▶ Task to carry out
In the entries below, which lines run from the one containing "An IPv4-only reading" to the one containing "n ← PyStr.parse_digits 0 false s;"? Copy exactly those lines, ends included, and no others.

===== Data records =====

(** [main] on a run that no [KeyboardInterrupt] cuts short, [evs] being the
    events of the scan. *)
Definition main (a : Args.t) (evs : list event)
  : outcome (main_result * list (string * Z)) :=
  match parse_inputs a with
  | None => Returned (Exit 2 [], [])
  | Some (tokens, ports, exclude) =>
      match materialize_ips is_ip_address getaddrinfo tokens with
      | None => Returned (Uncaught gaierror, [])
      | Some [] => Returned (Exit 2 [], [])
      | Some ips =>
          match run_scan decode ips ports (Args.timeout a) (Args.concurrency a)
                  (negb (Args.no_banner a)) (Args.progress a) (Args.open_only a)
                  exclude evs with
          | Returned (results, probed) => Returned (Exit 0 (render a results), probed)
          | Raised e => Returned (Uncaught e, [])
          | Incomplete => Incomplete
          end
      end
  end.
End Main.

(** ** A concrete platform for the examples

    An IPv4-only reading of the [ipaddress] module, a two-name resolver and
    an ASCII decoder. The theorems below hold for every platform; this one
    serves to run the program on concrete inputs. *)

Module Sample.
(** One decimal octet: one to three digits, no leading zero, at most 255. *)
Definition parse_octet (s : string) : option Z :=
  match s with
  | EmptyString => None
  | String "0"%char (String _ _) => None
  | _ =>
      if bool_decide (String.length s ≤ 3)%nat then
        n ← PyStr.parse_digits 0 false s;
        if bool_decide (PyStr.contains "_"%char s = false ∧ n ≤ 255) then Some n
        else None
      else None
  end.

Definition parse_ipv4 (s : string) : option Z :=
  match PyStr.split "."%char s with
  | [a; b; c; d] =>
      a ← parse_octet a; b ← parse_octet b; c ← parse_octet c; d ← parse_octet d;
      Some (((a * 256 + b) * 256 + c) * 256 + d)
  | _ => None
  end.

Definition ipv4_to_string (n : Z) : string :=
  pretty (n / 16777216) +:+ "." +:+ pretty ((n / 65536) `mod` 256) +:+ "."
  +:+ pretty ((n / 256) `mod` 256) +:+ "." +:+ pretty (n `mod` 256).

(** [ip_network(t, strict=False).hosts()] for [a.b.c.d/len]: the host bits
    are masked off; a /32 is its single address, a /31 both addresses, any
    other prefix leaves out the network and the broadcast address. *)
Definition ip_network_hosts (t : string) : option (list string) :=
  let '(addr, len) := PyStr.split_once "/"%char t in
  addr ← parse_ipv4 addr;
  len ← PyStr.parse_digits 0 false len;
  if bool_decide (len ≤ 32) then
    let size := 2 ^ (32 - len) in
    let base := addr / size * size in
    Some (ipv4_to_string <$>
            (if bool_decide (len = 32) then [addr]
             else if bool_decide (len = 31) then [base; base + 1]
             else seqZ (base + 1) (size - 2)))
  else None.

Definition is_ip_address (t : string) : bool := bool_decide (is_Some (parse_ipv4 t)).

(** A resolver that knows two names and fails on every other one. *)
Definition getaddrinfo (t : string) : option (list (family * string)) :=
  if bool_decide (t = "router.lan") then
    Some [(AF_INET, "192.168.0.1"); (AF_INET, "192.168.0.1")]
  else if bool_decide (t = "empty.lan") then Some [(AF_UNSPEC, "x")]
  else None.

=====

▶ Result
    An IPv4-only reading of the [ipaddress] module, a two-name resolver and
    an ASCII decoder. The theorems below hold for every platform; this one
    serves to run the program on concrete inputs. *)

Module Sample.
(** One decimal octet: one to three digits, no leading zero, at most 255. *)
Definition parse_octet (s : string) : option Z :=
  match s with
  | EmptyString => None
  | String "0"%char (String _ _) => None
  | _ =>
      if bool_decide (String.length s ≤ 3)%nat then
        n ← PyStr.parse_digits 0 false s;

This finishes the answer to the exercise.